I would like to find the top 100 differentially expressed genes and look at them in a heat map.
I have done estimateDispersions
with the default settings and then did nbinomTest
on the resulting data. I have a list of genes with significant p-values I was thinking were my genes of interest. However, when I look at the DESeq vignette I see that to look at the data on the heatmap, they used estimateDispersions
method=blind
.
My question is, should I be running nbinomTest
with data from estimateDispersions method pooled
or blind
or another option? Is it fair to use the default settings, choose my top 100 genes, and THEN get variance stabilized data and look at the genes in the heat map?
Thanks for any insight you may have.
Thanks for your answer. I've used both for DE testing and I seem to get different statistically significant genes between the methods. Is it reasonable to choose my genes, then do the blind dispersion, VST and heatmap? Or should the blind dispersion method determine which genes I'm calling of interest?

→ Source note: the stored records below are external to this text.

Lemma saved_professional_listed_witness :
  let d := Professionals.mapProfessional
             (Professionals.new_professional (js "d9")
                (Professionals.formData new_professional_page)) in
  let '(st', w') :=
    Professionals.handleSave (js "d9") None None reversed_order
      new_professional_page staff_world in
  d ∈ Professionals.professionals st'
  ∧ (d ∈ Professionals.filtered (λ s, s) floor9_ctx st' → False).
Proof.
  intros d.
  assert (Professionals.name (Professionals.formData new_professional_page)
          ≠ []) as Hname by (vm_compute; discriminate).
  pose proof (saved_professional_listed (λ s, s) (js "d9") reversed_order
                new_professional_page staff_world eq_refl Hname
                ltac:(vm_compute; reflexivity) ltac:(vm_compute; reflexivity))
    as H.
  cbn zeta in H. fold d in H.
  destruct (Professionals.handleSave _ _ _ _ _ _) as [st' w'].
  destruct H as (Hlast & _ & Hown & _). split; [exact Hlast|].
  intros Hd. apply Hown in Hd. vm_compute in Hd. discriminate.
Defined.

(** ** The provider of the auth context *)

Lemma map_profile_target id f s (p : ProfileRow.t) :
  p ∈ profiles (map_profile id f s) → ProfileRow.id p = id →
  (∀ q, ProfileRow.id (f q) = ProfileRow.id q) →
  ∃ q, q ∈ profiles s ∧ ProfileRow.id q = id ∧ p = f q.
Proof.
  unfold map_profile. cbn [profiles].
  intros (q & -> & Hq)%list_elem_of_fmap Hid Hf.
  case_bool_decide as Hq'; [|done]. by exists q.
Qed.

(** X18.  When the profile fetched is the one of the account named in the
    provider, the session holds it as an administrator whatever the store
    says and whatever it answers to the promotion; when the store answers
    the promotion, the stored profile carries the flag too. *)
Theorem named_account_promoted (update_fault : option jsstring)
  (userId : jsstring) (data : ProfileRow.t) (st : AuthProvider.State)
  (w : World) :
  AuthProvider.select_profile userId (db w) = [data] →
  ProfileRow.name data = Some (js "Luiz Gustavo Macedo Segura") →
  let '(st', w') := AuthProvider.fetchProfile None update_fault userId st w in
  AuthProvider.isAdmin <$> AuthProvider.user st' = Some true
  ∧ (update_fault = None →
     ∀ p, p ∈ profiles (db w') → ProfileRow.id p = userId →
          to_boolean (ProfileRow.is_admin p) = true).
Proof.
  intros Hone Hname. unfold AuthProvider.fetchProfile, remote, query.
  rewrite Hone, Hname, bool_decide_true by done. cbn [andb].
  assert (∀ p, p ∈ profiles (db w) → ProfileRow.id p = userId → p = data)
    as Hrow.
  { intros p Hp Hid.
    assert (p ∈ AuthProvider.select_profile userId (db w)) as Hin
      by by apply list_elem_of_filter.
    rewrite Hone in Hin. by apply list_elem_of_singleton in Hin. }
  destruct (to_boolean (ProfileRow.is_admin data)) eqn:Hflag; cbn [negb].
  - cbn [AuthProvider.setUser AuthProvider.user AuthProvider.mappedUser
         AuthProvider.isAdmin fmap option_fmap option_map db].
    split; [by rewrite Hflag|]. intros _ p Hp Hid.
    by rewrite (Hrow p Hp Hid).
  - unfold write. destruct update_fault as [message|];
      cbn [AuthProvider.setUser AuthProvider.user AuthProvider.mappedUser
           AuthProvider.isAdmin fmap option_fmap option_map db to_boolean].
    + by split.
    + split; [done|]. intros _ p Hp Hid.
      unfold update_profile_is_admin in Hp.
      apply map_profile_target in Hp as (q & _ & _ & ->); done.
Qed.

Lemma named_account_promoted_witness :
  let demoted := (Users.toggleAdmin reception_ctx None (js "u7") true
                    staff_page named_world).2 in
  (∃ data, AuthProvider.select_profile (js "u7") (db demoted) = [data]
           ∧ ProfileRow.name data = Some (js "Luiz Gustavo Macedo Segura")
           ∧ ProfileRow.is_admin data = Some false)
  ∧ let '(st', w') :=
      AuthProvider.fetchProfile None None (js "u7") (signed_in (js "u7"))
        demoted in
    AuthProvider.isAdmin <$> AuthProvider.user st' = Some true
    ∧ ∀ p, p ∈ profiles (db w') → ProfileRow.id p = js "u7" →
           to_boolean (ProfileRow.is_admin p) = true.
Proof.
  intros demoted.
  set (data := ProfileRow.mk (js "u7") (Some (js "Luiz Gustavo Macedo Segura"))
                 (Some (js "luiz@example.com")) (Some (js "reception"))
                 (Some (js "CDU - CENTRO DE DIAGNÓSTICO UNIMED")) None None
                 None (Some (js "online")) (Some (js "male")) (Some false)).
  assert (AuthProvider.select_profile (js "u7") (db demoted) = [data]) as Hone
    by (vm_compute; reflexivity).
  split; [by exists data|].
  pose proof (named_account_promoted None (js "u7") data (signed_in (js "u7"))
                demoted Hone eq_refl) as H.
  destruct (AuthProvider.fetchProfile _ _ _ _ _) as [st' w'].
  destruct H as [Hsession Hstore]. split; [exact Hsession|]. by apply Hstore.
Defined.

(** X19.  [updateStatus] shows the new status in the session at once and
    does not take it back: when the store rejects the write the session
    holds the new status while the store is as it was, and the failure is
    logged only; when the store answers, the stored profiles of the user
    carry the status and no other profile changes. *)
Theorem update_status_optimistic (update_fault : option jsstring)
  (status : jsstring) (st : AuthProvider.State) (w : World)
  (u : AuthProvider.User) :
  AuthProvider.user st = Some u →
  AuthProvider.id u ≠ [] →
  let '(st', w') := AuthProvider.updateStatus update_fault status st w in
  AuthProvider.status <$> AuthProvider.user st' = Some (Some status)
  ∧ alerts w' = alerts w
  ∧ (∀ message, update_fault = Some message →
     db w' = db w ∧ console w' = console w ++ [js "Error updating status:"])
  ∧ (update_fault = None →
     (∀ p, p ∈ profiles (db w') → ProfileRow.id p = AuthProvider.id u →
      ProfileRow.status p = Some status)
     ∧ (∀ p, ProfileRow.id p ≠ AuthProvider.id u →
        p ∈ profiles (db w') ↔ p ∈ profiles (db w))).
Proof.
  intros Huser Hid. unfold AuthProvider.updateStatus. rewrite Huser.
  destruct (AuthProvider.id u) as [|c i] eqn:Hi; [done|].
  unfold remote, write. destruct update_fault as [message|]; cbn.
  - by repeat split.
  - split; [done|]. split; [done|]. split; [done|]. intros _. split.
    + intros p Hp Hp'. unfold AuthProvider.update_profile_status in Hp.
      apply map_profile_target in Hp as (q & _ & _ & ->); done.
    + intros p Hne. by apply map_profile_others.
Qed.

Lemma update_status_optimistic_witness :
  (AuthProvider.user rita_session
   = Some (AuthProvider.mkUser (js "u1") (js "Rita") (js "rita@example.com")
             (js "reception") None None (Some (js "online")) true)
   ∧ js "u1" ≠ [])
  ∧ let '(st', w') :=
      AuthProvider.updateStatus (Some (js "Failed to fetch")) (js "offline")
        rita_session admin_world in
    AuthProvider.status <$> AuthProvider.user st' = Some (Some (js "offline"))
    ∧ db w' = db admin_world.
Proof.
  assert (js "u1" ≠ []) as Hid by (vm_compute; discriminate).
  split; [by split|].
  pose proof (update_status_optimistic (Some (js "Failed to fetch"))
                (js "offline") rita_session admin_world _ eq_refl Hid) as H.
  destruct (AuthProvider.updateStatus _ _ _ _) as [st' w'].
  destruct H as (Hsession & _ & Hfail & _).
  split; [exact Hsession|]. by destruct (Hfail _ eq_refl).
Defined.

(** X20.  [logout] ends the session whatever the store answers: the user
    and the session are gone and the selected sector is kept.  Without a
    user nothing is sent; with one, when the store answers, the stored
    profiles of the user are 'offline'. *)
Theorem logout_ends_session (update_fault : option jsstring)
  (st : AuthProvider.State) (w : World) :
  let '(st', w') := AuthProvider.logout update_fault st w in
  AuthProvider.user st' = None
  ∧ AuthProvider.session st' = None
  ∧ AuthProvider.selectedFloor st' = AuthProvider.selectedFloor st
  ∧ (AuthProvider.user st = None → w' = w)
  ∧ (∀ u, AuthProvider.user st = Some u → AuthProvider.id u ≠ [] →
     update_fault = None →
     ∀ p, p ∈ profiles (db w') → ProfileRow.id p = AuthProvider.id u →
          ProfileRow.status p = Some (js "offline")).
Proof.
  unfold AuthProvider.logout. cbn [AuthProvider.setSession AuthProvider.setUser
    AuthProvider.user AuthProvider.session AuthProvider.selectedFloor].
  split; [done|]. split; [done|]. split; [done|]. split.
  - by intros ->.
  - intros u -> Hid ->. destruct (AuthProvider.id u) as [|c i] eqn:Hi; [done|].
    unfold remote, write. cbn [snd db]. intros p Hp Hp'.
    unfold AuthProvider.update_profile_status in Hp.
    apply map_profile_target in Hp as (q & _ & _ & ->); done.
Qed.

Lemma logout_ends_session_witness :
  let '(st', w') := AuthProvider.logout None rita_session admin_world in
  AuthProvider.user st' = None
  ∧ ∀ p, p ∈ profiles (db w') → ProfileRow.id p = js "u1" →
         ProfileRow.status p = Some (js "offline").
Proof.
  pose proof (logout_ends_session None rita_session admin_world) as H.
  destruct (AuthProvider.logout _ _ _) as [st' w'].
  destruct H as (Huser & _ & _ & _ & Hoffline). split; [exact Huser|].
  apply (Hoffline _ eq_refl); [|done]. vm_compute. discriminate.
Defined.
(** ** The dashboard *)

Lemma distinct_mono (l k : list jsstring) :
  (∀ x, x ∈ l → x ∈ k) → (Dashboard.distinct l ≤ Dashboard.distinct k)%nat.
Proof.
  intros Hsub. unfold Dashboard.distinct.
  apply submseteq_length, NoDup_submseteq; [apply NoDup_remove_dups|].
  intros x Hx. apply elem_of_remove_dups, Hsub, elem_of_remove_dups, Hx.
Qed.

Lemma distinct_length (l : list jsstring) :
  (Dashboard.distinct l ≤ length l)%nat.
Proof.
  unfold Dashboard.distinct.
  apply submseteq_length, NoDup_submseteq; [apply NoDup_remove_dups|].
  intros x Hx. apply elem_of_remove_dups, Hx.
Qed.

Lemma distinct_app (l k : list jsstring) :
  (Dashboard.distinct (l ++ k)
   ≤ Dashboard.distinct l + Dashboard.distinct k)%nat.
Proof.
  unfold Dashboard.distinct. rewrite <- length_app.
  apply submseteq_length, NoDup_submseteq; [apply NoDup_remove_dups|].
  intros x Hx. rewrite elem_of_remove_dups in Hx.
  rewrite elem_of_app, !elem_of_remove_dups. apply elem_of_app, Hx.
Qed.

Lemma doctors_by_shift (allocsData : list Dashboard.AllocationRow) :
  (Dashboard.distinct (Dashboard.doctor_of <$> allocsData)
   ≤ Dashboard.distinct
       (Dashboard.doctor_of <$> Dashboard.on_shift morning allocsData)
     + Dashboard.distinct
         (Dashboard.doctor_of <$> Dashboard.on_shift afternoon allocsData))%nat.
Proof.
  etransitivity; [|apply distinct_app]. apply distinct_mono.
  intros x (a & -> & Ha)%list_elem_of_fmap. apply elem_of_app.
  destruct (DBAllocation.shift (Dashboard.allocation a)) eqn:Hshift;
    [left|right]; apply list_elem_of_fmap; exists a; split; try done;
    apply list_elem_of_filter; done.
Qed.

Lemma doctors_of_shift (shift : Shift)
  (allocsData : list Dashboard.AllocationRow) :
  (Dashboard.distinct
     (Dashboard.doctor_of <$> Dashboard.on_shift shift allocsData)
   ≤ Dashboard.distinct (Dashboard.doctor_of <$> allocsData))%nat.
Proof.
  apply distinct_mono. intros x (a & -> & Ha)%list_elem_of_fmap.
  apply list_elem_of_fmap. exists a. split; [done|].
  apply list_elem_of_filter in Ha as [_ Ha]. exact Ha.
Qed.

Lemma filter_items_values {A} (P : A → Prop) `{!∀ x, Decision (P x)}
  (l : list A) :
  Types.filter_items P (Types.Array (Some <$> l)) = Some (filter P l).
Proof. unfold Types.filter_items. by rewrite mapM_fmap_Some. Qed.

Lemma filter_items_throws {A} (P : A → Prop) `{!∀ x, Decision (P x)}
  (value : Types.Parsed A) :
  value ≠ Types.SyntaxError →
  Types.filter_items P value = None ↔ throws_on_filter value.
Proof.
  intros Hvalue. destruct value as [| |items]; [done|done|].
  unfold Types.filter_items, throws_on_filter.
  rewrite fmap_None, mapM_None, Exists_exists. split.
  - by intros (item & Hitem & ->).
  - intros Hnull. by exists None.
Qed.

(** What the two queries of the dashboard answer and leave behind. *)
Lemma dashboard_queries (ctx : AuthContext.t) (now : Date)
  (rooms_fault allocations_fault : option jsstring) (w : World) :
  let '(roomsAnswer, w1) :=
    remote (js "rooms") SELECT rooms_fault
      (query (select_rooms (AuthContext.selectedFloor ctx))) w in
  let '(allocsData, w2) :=
    match Room.id <$> match roomsAnswer with
                      | Data data => data
                      | Failed _ => []
                      end with
    | [] => ([], w1)
    | _ :: _ =>
      match remote (js "room_allocations") SELECT allocations_fault
              (query (Dashboard.select_allocations_with_profiles
                        (Dashboard.getLocalDateKey now)
                        (Room.id <$> match roomsAnswer with
                                     | Data data => data
                                     | Failed _ => []
                                     end)))
              w1 with
      | (Data data, w2) => (data, w2)
      | (Failed _, w2) => ([], w2)
      end
    end in
  console w2 = console w
  ∧ (rooms_fault = None →
     match roomsAnswer with
     | Data data => data
     | Failed _ => []
     end = select_rooms (AuthContext.selectedFloor ctx) (db w))
  ∧ (rooms_fault = None → allocations_fault = None →
     allocsData
     = Dashboard.select_allocations_with_profiles
         (Dashboard.getLocalDateKey now)
         (Room.id <$> select_rooms (AuthContext.selectedFloor ctx) (db w))
         (db w))
  ∧ (rooms_fault ≠ None →
     match roomsAnswer with
     | Data data => data
     | Failed _ => []
     end = [] ∧ allocsData = []).
Proof.
  destruct rooms_fault as [message|]; unfold remote at 1; unfold query at 1;
    cbn [fmap list_fmap]; [done|].
  destruct (Room.id <$> select_rooms _ _) as [|i ids] eqn:Hids.
  - split; [done|]. split; [done|]. split; [|done]. intros _ _.
    unfold Dashboard.select_allocations_with_profiles, select_allocations.
    rewrite filter_nothing; [done|]. intros a _ [_ Ha].
    by apply elem_of_nil in Ha.
  - destruct allocations_fault as [message|]; unfold remote, query; cbn [db];
      done.
Qed.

Definitely use pool dispersion for the actual DE testing, you'll get more reliable results that way. In the grand scheme of things, you could use either pooled or blind dispersions for the VST. You'll just get somewhat different results in the heatmap since the variance for those genes will be a bit different. The actual look of the heatmap will likely be pretty similar though.
Thanks so much, this makes sense they do look fairly similar.
Also, another follow up question, is the "blind" method designed mostly for experiments in which there are not replicates? Or what is its purpose?
Yup, mostly for experiments lacking replicates and also for heatmaps and the like.